In full and without change, repeat the records shown below.
===== The records =====
(** [for _ in range(n): m()] *)
Fixpoint rounds {S} (n : nat) (m : M S unit) : M S unit :=
  match n with
  | O => ret tt
  | Datatypes.S k => m ;; rounds k m
  end.

(** * Properties *)

(** ** Running calls *)

Lemma while_unfold {S} fuel (cond : S -> bool) body s :
  while_ (Datatypes.S fuel) cond body s =
    if cond s
    then (go_on <- body ;; if go_on then while_ fuel cond body else ret tt) s
    else (s, Ret tt).
Proof. reflexivity. Qed.

Lemma while_done {S} fuel (cond : S -> bool) body s :
  cond s = false -> while_ fuel cond body s = (s, Ret tt).
Proof. intros H. destruct fuel; simpl; rewrite H; reflexivity. Qed.

Lemma bind_assoc {S A B C} (m : M S A) (k : A -> M S B) (h : B -> M S C) s :
  bind (bind m k) h s = bind m (fun a => bind (k a) h) s.
Proof.
  unfold bind. destruct (m s) as [s' [a|e|]]; reflexivity.
Qed.

(** A call followed by one that does nothing where the first one ends. *)
Lemma bind_then_noop {S} (m k : M S unit) s :
  k (fst (m s)) = (fst (m s), Ret tt) -> bind m (fun _ => k) s = m s.
Proof.
  unfold bind. destruct (m s) as [s' [[]|e|]]; simpl; intros H;
    [exact H | reflexivity | reflexivity].
Qed.

Lemma bind_ret_eq {S A B} (m : M S A) (k : A -> M S B) s s' a :
  m s = (s', Ret a) -> bind m k s = k a s'.
Proof. intros H. unfold bind. rewrite H. reflexivity. Qed.

(** Symbolic execution of a call on an object given by its fields. *)
Ltac py_step :=
  cbv -[String.eqb Utf8.decode Utf8.encode app send receive
        Z.of_nat List.length];
  rewrite ?String.eqb_refl.
Ltac py_run := repeat progress py_step.

(** The same over a transport that is given, too. *)
Ltac py_io_step :=
  cbv -[String.eqb Utf8.decode Utf8.encode app Z.of_nat List.length];
  rewrite ?String.eqb_refl.
Ltac py_io_run := repeat progress py_io_step.

(** ** UTF-8 round trip *)

Module Utf8Facts.
Import Utf8.

Local Open Scope N_scope.

Lemma to_N_octet n : n < 256 -> Byte.to_N (octet n) = n.
Proof.
  intros Hn. unfold octet.
  destruct (Byte.of_N n) as [b|] eqn:E.
  - now apply Byte.to_of_N.
  - apply Byte.of_N_None_iff in E. lia.
Qed.

Lemma cont_octet p : p < 64 -> cont (octet (0x80 + p)) = Some p.
Proof.
  intros Hp. unfold cont. rewrite to_N_octet by lia.
  replace (0x80 <=? 0x80 + p) with true by (symmetry; apply N.leb_le; lia).
  replace (0x80 + p <? 0xC0) with true by (symmetry; apply N.ltb_lt; lia).
  cbv [andb]. f_equal. lia.
Qed.

Lemma encode_cp_nonempty c b : encode_cp c = Some b -> b <> [].
Proof.
  unfold encode_cp.
  repeat match goal with
         | |- context [if ?x then _ else _] => destruct x
         end; intros H; inversion H; discriminate.
Qed.

Lemma encode_nil_inv s : encode s = Some [] -> s = [].
Proof.
  destruct s as [|c s]; [reflexivity|]. simpl.
  destruct (encode_cp c) as [b|] eqn:Ec; [|discriminate].
  destruct (encode s) as [bs|]; [|discriminate].
  intros H. inversion H as [H0].
  apply encode_cp_nonempty in Ec.
  destruct b; [congruence | discriminate].
Qed.

Local Ltac Zify.zify_post_hook ::= Z.to_euclidean_division_equations.

Lemma decode_cons b0 r0 :
  decode (b0 :: r0) =
    let n0 := Byte.to_N b0 in
    if n0 <? 0x80 then option_map (cons n0) (decode r0)
    else if n0 <? 0xC2 then None
    else if n0 <? 0xE0 then
      match r0 with
      | b1 :: r1 =>
        match cont b1 with
        | Some c1 => option_map (cons ((n0 - 0xC0) * 64 + c1)) (decode r1)
        | None => None
        end
      | _ => None
      end
    else if n0 <? 0xF0 then
      match r0 with
      | b1 :: b2 :: r2 =>
        match cont b1, cont b2 with
        | Some c1, Some c2 =>
          let c := (n0 - 0xE0) * 4096 + c1 * 64 + c2 in
          if (c <? 0x800) || is_surrogate c then None
          else option_map (cons c) (decode r2)
        | _, _ => None
        end
      | _ => None
      end
    else if n0 <? 0xF5 then
      match r0 with
      | b1 :: b2 :: b3 :: r3 =>
        match cont b1, cont b2, cont b3 with
        | Some c1, Some c2, Some c3 =>
          let c := (n0 - 0xF0) * 262144 + c1 * 4096 + c2 * 64 + c3 in
          if (c <? 0x10000) || (0x110000 <=? c) then None
          else option_map (cons c) (decode r3)
        | _, _, _ => None
        end
      | _ => None
      end
    else None.
Proof. reflexivity. Qed.

Lemma Some_inj {A} (x y : A) : Some x = Some y -> x = y.
Proof. congruence. Qed.

Ltac decide_cmp :=
  repeat match goal with
  | |- context [?a <? ?b] =>
    first [ replace (a <? b) with true by (symmetry; apply N.ltb_lt; lia)
          | replace (a <? b) with false by (symmetry; apply N.ltb_ge; lia) ]
  | |- context [?a <=? ?b] =>
    first [ replace (a <=? b) with true by (symmetry; apply N.leb_le; lia)
          | replace (a <=? b) with false by (symmetry; apply N.leb_gt; lia) ]
  end.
=====
Output of the exercise>
(** [for _ in range(n): m()] *)
Fixpoint rounds {S} (n : nat) (m : M S unit) : M S unit :=
  match n with
  | O => ret tt
  | Datatypes.S k => m ;; rounds k m
  end.

(** * Properties *)

(** ** Running calls *)

Lemma while_unfold {S} fuel (cond : S -> bool) body s :
  while_ (Datatypes.S fuel) cond body s =
    if cond s
    then (go_on <- body ;; if go_on then while_ fuel cond body else ret tt) s
    else (s, Ret tt).
Proof. reflexivity. Qed.

Lemma while_done {S} fuel (cond : S -> bool) body s :
  cond s = false -> while_ fuel cond body s = (s, Ret tt).
Proof. intros H. destruct fuel; simpl; rewrite H; reflexivity. Qed.

Lemma bind_assoc {S A B C} (m : M S A) (k : A -> M S B) (h : B -> M S C) s :
  bind (bind m k) h s = bind m (fun a => bind (k a) h) s.
Proof.
  unfold bind. destruct (m s) as [s' [a|e|]]; reflexivity.
Qed.

(** A call followed by one that does nothing where the first one ends. *)
Lemma bind_then_noop {S} (m k : M S unit) s :
  k (fst (m s)) = (fst (m s), Ret tt) -> bind m (fun _ => k) s = m s.
Proof.
  unfold bind. destruct (m s) as [s' [[]|e|]]; simpl; intros H;
    [exact H | reflexivity | reflexivity].
Qed.

Lemma bind_ret_eq {S A B} (m : M S A) (k : A -> M S B) s s' a :
  m s = (s', Ret a) -> bind m k s = k a s'.
Proof. intros H. unfold bind. rewrite H. reflexivity. Qed.

(** Symbolic execution of a call on an object given by its fields. *)
Ltac py_step :=
  cbv -[String.eqb Utf8.decode Utf8.encode app send receive
        Z.of_nat List.length];
  rewrite ?String.eqb_refl.
Ltac py_run := repeat progress py_step.

(** The same over a transport that is given, too. *)
Ltac py_io_step :=
  cbv -[String.eqb Utf8.decode Utf8.encode app Z.of_nat List.length];
  rewrite ?String.eqb_refl.
Ltac py_io_run := repeat progress py_io_step.

(** ** UTF-8 round trip *)

Module Utf8Facts.
Import Utf8.

Local Open Scope N_scope.

Lemma to_N_octet n : n < 256 -> Byte.to_N (octet n) = n.
Proof.
  intros Hn. unfold octet.
  destruct (Byte.of_N n) as [b|] eqn:E.
  - now apply Byte.to_of_N.
  - apply Byte.of_N_None_iff in E. lia.
Qed.

Lemma cont_octet p : p < 64 -> cont (octet (0x80 + p)) = Some p.
Proof.
  intros Hp. unfold cont. rewrite to_N_octet by lia.
  replace (0x80 <=? 0x80 + p) with true by (symmetry; apply N.leb_le; lia).
  replace (0x80 + p <? 0xC0) with true by (symmetry; apply N.ltb_lt; lia).
  cbv [andb]. f_equal. lia.
Qed.

Lemma encode_cp_nonempty c b : encode_cp c = Some b -> b <> [].
Proof.
  unfold encode_cp.
  repeat match goal with
         | |- context [if ?x then _ else _] => destruct x
         end; intros H; inversion H; discriminate.
Qed.

Lemma encode_nil_inv s : encode s = Some [] -> s = [].
Proof.
  destruct s as [|c s]; [reflexivity|]. simpl.
  destruct (encode_cp c) as [b|] eqn:Ec; [|discriminate].
  destruct (encode s) as [bs|]; [|discriminate].
  intros H. inversion H as [H0].
  apply encode_cp_nonempty in Ec.
  destruct b; [congruence | discriminate].
Qed.

Local Ltac Zify.zify_post_hook ::= Z.to_euclidean_division_equations.

Lemma decode_cons b0 r0 :
  decode (b0 :: r0) =
    let n0 := Byte.to_N b0 in
    if n0 <? 0x80 then option_map (cons n0) (decode r0)
    else if n0 <? 0xC2 then None
    else if n0 <? 0xE0 then
      match r0 with
      | b1 :: r1 =>
        match cont b1 with
        | Some c1 => option_map (cons ((n0 - 0xC0) * 64 + c1)) (decode r1)
        | None => None
        end
      | _ => None
      end
    else if n0 <? 0xF0 then
      match r0 with
      | b1 :: b2 :: r2 =>
        match cont b1, cont b2 with
        | Some c1, Some c2 =>
          let c := (n0 - 0xE0) * 4096 + c1 * 64 + c2 in
          if (c <? 0x800) || is_surrogate c then None
          else option_map (cons c) (decode r2)
        | _, _ => None
        end
      | _ => None
      end
    else if n0 <? 0xF5 then
      match r0 with
      | b1 :: b2 :: b3 :: r3 =>
        match cont b1, cont b2, cont b3 with
        | Some c1, Some c2, Some c3 =>
          let c := (n0 - 0xF0) * 262144 + c1 * 4096 + c2 * 64 + c3 in
          if (c <? 0x10000) || (0x110000 <=? c) then None
          else option_map (cons c) (decode r3)
        | _, _, _ => None
        end
      | _ => None
      end
    else None.
Proof. reflexivity. Qed.

Lemma Some_inj {A} (x y : A) : Some x = Some y -> x = y.
Proof. congruence. Qed.

Ltac decide_cmp :=
  repeat match goal with
  | |- context [?a <? ?b] =>
    first [ replace (a <? b) with true by (symmetry; apply N.ltb_lt; lia)
          | replace (a <? b) with false by (symmetry; apply N.ltb_ge; lia) ]
  | |- context [?a <=? ?b] =>
    first [ replace (a <=? b) with true by (symmetry; apply N.leb_le; lia)
          | replace (a <=? b) with false by (symmetry; apply N.leb_gt; lia) ]
  end.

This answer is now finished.